Scientists have observed incredibly brief time delays in the behavior of electrons within molecules when X-rays are applied. To capture these rapid events, referred to as attoseconds, researchers utilized a laser to produce powerful X-ray bursts, enabling them to explore the internal functions of an atom.
An international research team is the first to have identified remarkably brief time delays in the activity of electrons in a molecule when subjected to X-ray exposure.

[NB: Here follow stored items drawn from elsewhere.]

(* ===== verification/LifecycleSpec.v ===== *)
(** * LifecycleSpec: the properties of the lifecycle operations *)
From S2P Require Import Prelude Filepath AllowedRoots Sha256 Database SnapshotStore Credential Launcher MacLifecycle MacTheory MacSpec Session SessionSpec PrincipalStore DbHoare OwnershipTheory Operation OperationTheory OperationSpec Proc Lifecycle LifecyclePolicy LifecycleTheory LifecycleRules.
Local Open Scope Z_scope.

(** ** The daemon: one critical section beside the data plane *)

Section system.
Context {W : Type} `{!sessionMACDriver W} (dk : docker).
Implicit Types a : app W.

Definition ignore {A} (m : proc (app W) A) : proc (app W) unit := _ ← m; mret ().

(** The critical sections of src/launcher_lifecycle.go. *)
Inductive lifecycle_op : proc (app W) unit → Prop :=
  | run_update lid name enabled : lifecycle_op (ignore (updateLauncherWithLifecycleLocked lid name enabled))
  | run_delete_launcher lid : lifecycle_op (ignore (deleteLauncherCheckedLocked dk lid))
  | run_delete_principal name : lifecycle_op (ignore (deletePrincipalCheckedLocked dk name))
  | run_disable_principal name : lifecycle_op (ignore (disablePrincipalLaunchersLocked name))
  | run_enable_principal name : lifecycle_op (ignore (enablePrincipalLaunchersLocked name)).

(** lifecycleMu is free ([None]) or its holder still has to run the procedure.
    The other holders of the lock (creations, root policy, reload) are one
    step each: they add Launchers and change rows, and delete none. *)
Inductive daemon_step : option (proc (app W) unit) * app W → option (proc (app W) unit) * app W → Prop :=
  | daemon_env t a a' : env a a' → daemon_step (t, a) (t, a')
  | daemon_lock p a : lifecycle_op p → daemon_step (None, a) (Some p, a)
  | daemon_atom f k a : daemon_step (Some (PAtom f k), a) (Some (k a), f a)
  | daemon_unlock a : daemon_step (Some (PRet ()), a) (None, a)
  | daemon_policy m a :
      (∀ lid, is_Some (launchers (a_db a) !! lid) → is_Some (launchers (m_db m) !! lid)) →
      daemon_step (None, a) (None, mkApp m (a_sup a) (a_removed a) (a_requests a)).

To track these fleeting high-speed occurrences, known as attoseconds, scientists used a laser to create intense X-ray flashes that facilitated the mapping of an atom’s intricate processes.
Their research showed that when X-rays eject electrons, these particles engage with another type of electron known as the Auger-Meitner electron, resulting in a secondary pause that has previously gone undetected. Lou DiMauro, one of the study’s authors and a physics professor at The Ohio State University, noted that these findings could impact various research domains, as understanding these interactions might inspire innovative ideas about complex molecular behaviors.
“X-rays serve as fascinating tools for probing matter,” DiMauro explained. “They could allow us to capture a series of detailed snapshots of a molecule as it transforms during a chemical reaction.”
This research was recently published in Nature.
Although significant advancements have been achieved in studying attosecond delays with ultraviolet light over the last twenty years, the task remained challenging due to the limited availability of sophisticated instruments required to generate them.
This difficulty led to Pierre Agostini, a professor emeritus of physics at Ohio State, receiving the 2023 Nobel Prize in Physics for his prior work in developing methods to investigate electron dynamics using light pulses lasting hundreds of attoseconds, equivalent to one quintillionth of a second.
It was only recently that advancements like the Linac Coherent Light Source (LCLS), a large free electron laser facility at Stanford University’s SLAC National Accelerator Laboratory, made the production and visualization of these pulses significantly easier, according to DiMauro.
Using the LCLS, the research team examined how electrons exist within a nitric oxide molecule, concentrating on the electrons located near the molecule’s oxygen nucleus. They discovered unexpected delays of up to 700 attoseconds, indicating that more complex factors may influence these occurrences, as mentioned by Alexandra Landsman, another co-author of the study and a physics professor at Ohio State.
“We investigated what happens when an electron is removed from deep inside an atom, and I was amazed by the complexity of dynamics involved with these tightly bound electrons,” Landsman remarked. “This suggests that the behavior is far more intricate than previously believed, necessitating improved theoretical frameworks to accurately depict light-matter interactions.”
Even though additional research is essential to deepen the understanding of these interactions, revealing previously concealed details offers scientists new perspectives to explore, according to DiMauro.
For instance, if researchers can enhance their understanding of the behavior of particles within molecules, some experts believe that their findings might play a crucial role in developing early cancer detection technologies, such as utilizing molecular markers for diagnosing blood cancers or identifying malignant tumors.
Moreover, this study suggests that researchers could leverage advancements in attosecond science, along with theoretical models, to observe matter at incredibly small scales and investigate broader mysteries of the physical universe in greater detail.
“I’m excited to see how attosecond pulses will facilitate further scientific discovery, engineering advancements, and our understanding of nature,” DiMauro stated. “The concepts presented in this paper hint at a field poised for significant growth.”
This research was funded by the U.S. Department of Energy’s Office of Science and Office of Basic Energy Sciences. James Cryan, a senior scientist at Stanford’s SLAC National Accelerator Laboratory and an alumnus of Ohio State, was the lead author of the study, with Lisa Ortmann of Ohio State also contributing as a co-author.